- Work to be completed: Your answer should consist only of the lines below from the one with "- rewrite <- Hcol in Hrun." through the one with "destruct Hfilt as [Hrows Hpairs]. split;", copied exactly.

- Excerpted data:
Lemma degenerate_column_loops (fuel : nat) (edges : list EdgeInfo) (tris : list TriSortKey)
    (pairs : list (Q * Q)) :
  reduce_column fuel edges tris 1
    {| boundary := [[0; 0]; [0]]%nat; pivot_col := [Some 0%nat]; h1_pairs := pairs |}
  = None.
Proof.
  induction fuel as [|fuel IH]; [reflexivity|]. simpl. exact IH.
Qed.

(** C9, as stated, fails: on [degenerate_triangle] a symmetric-difference
    step leaves the pivot where it was, and no bound on the inner loop lets
    the call return. *)
Lemma h1_reduction_diverges :
  sym_diff [0]%nat [0; 0]%nat = [0]%nat /\
  forall fuel,
    topo_gpu_persistence_h1 fuel stable_qsort degenerate_triangle 1 2 (h1_buffers 2) = None.
Proof.
  split; [reflexivity|]. intros fuel.
  unfold topo_gpu_persistence_h1, persistence_h1_with, degenerate_triangle, h1_buffers.
  cbn [h1_births h1_deaths h1_count edge_src edge_dst edge_filt tri_v0 tri_v1 tri_v2
       tri_filt Nat.eqb orb].
  set (edges := h1_edges _ _ _ _ _).
  set (tris := h1_tris _ _ _ _ _ _).
  unfold h1_reduce.
  set (b := map _ (seq 0 2)).
  assert (Hb : b = [[0; 0]; [0]]%nat) by (vm_compute; reflexivity).
  rewrite Hb. clear Hb b. clearbody edges tris.
  destruct fuel as [|fuel]; [reflexivity|].
  cbn [seq reduce_columns].
  change (reduce_column (S fuel) edges tris 0
            {| boundary := [[0; 0]; [0]]%nat; pivot_col := replicate 1 None;
               h1_pairs := [] |})
    with (Some {| boundary := [[0; 0]; [0]]%nat; pivot_col := [Some 0%nat];
                  h1_pairs := [] ++ [(e_filt (edges !!! 0%nat), t_filt (tris !!! 0%nat))] |}).
  cbn [reduce_columns]. now rewrite degenerate_column_loops.
Qed.

(** ** persistence_h1.cu: the pairs *)

Lemma reduce_column_filt (edges : list EdgeInfo) (tris : list TriSortKey)
    (m t c : nat) (fuel : nat) (st st' : H1State) :
  (c < t)%nat ->
  (forall i j, (i < j < t)%nat -> (t_filt (tris !!! i) <= t_filt (tris !!! j))%Q) ->
  h1_inv m t c st -> h1_filt_inv edges tris t st ->
  reduce_column fuel edges tris c st = Some st' ->
  h1_filt_inv edges tris t st'.
Proof.
  intros Hc Hsorted. revert st.
  induction fuel as [|fuel IH]; intros st Hinv Hfilt Hrun; [discriminate|].
  cbn [reduce_column] in Hrun.
  destruct (boundary st !!! c) as [|p rest] eqn:Hcol; [by injection Hrun as <-|].
  pose proof (h1_inv_pivot m t c p rest st Hc Hinv Hcol) as Hp.
  destruct (pivot_col st !!! p) as [other|] eqn:Howner.
  - rewrite <- Hcol in Hrun.
    destruct (reduce_step_inv m t c p other rest st Hc Hinv Hcol Hp Howner)
      as (Hother & _ & Hinv').
    apply IH in Hrun; [exact Hrun | exact Hinv' |].
    destruct Hfilt as [Hrows Hpairs]. split; cbn [boundary h1_pairs]; [|exact Hpairs].
    intros j r Hj Hr. destruct (decide (j = c)) as [-> | Hne].
    + rewrite list_lookup_total_insert_eq in Hr
        by (rewrite (inv_boundary_length _ _ _ _ Hinv); lia).
      apply sym_diff_elem in Hr as [Hr | Hr]; [by apply Hrows|].
      apply Qle_trans with (t_filt (tris !!! other)); [apply Hrows; [lia | exact Hr]|].
      apply Hsorted. lia.
    + rewrite list_lookup_total_insert_ne in Hr by done. by apply Hrows.
  - injection Hrun as <-. destruct Hfilt as [Hrows Hpairs].
    split; cbn [boundary h1_pairs]; [exact Hrows|].
    apply Forall_app. split; [exact Hpairs|].
    constructor; [|constructor]. simpl. apply Hrows; [exact Hc|].
    rewrite Hcol. left.
Qed.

- Your response:
  - rewrite <- Hcol in Hrun.
    destruct (reduce_step_inv m t c p other rest st Hc Hinv Hcol Hp Howner)
      as (Hother & _ & Hinv').
    apply IH in Hrun; [exact Hrun | exact Hinv' |].
    destruct Hfilt as [Hrows Hpairs]. split; cbn [boundary h1_pairs]; [|exact Hpairs].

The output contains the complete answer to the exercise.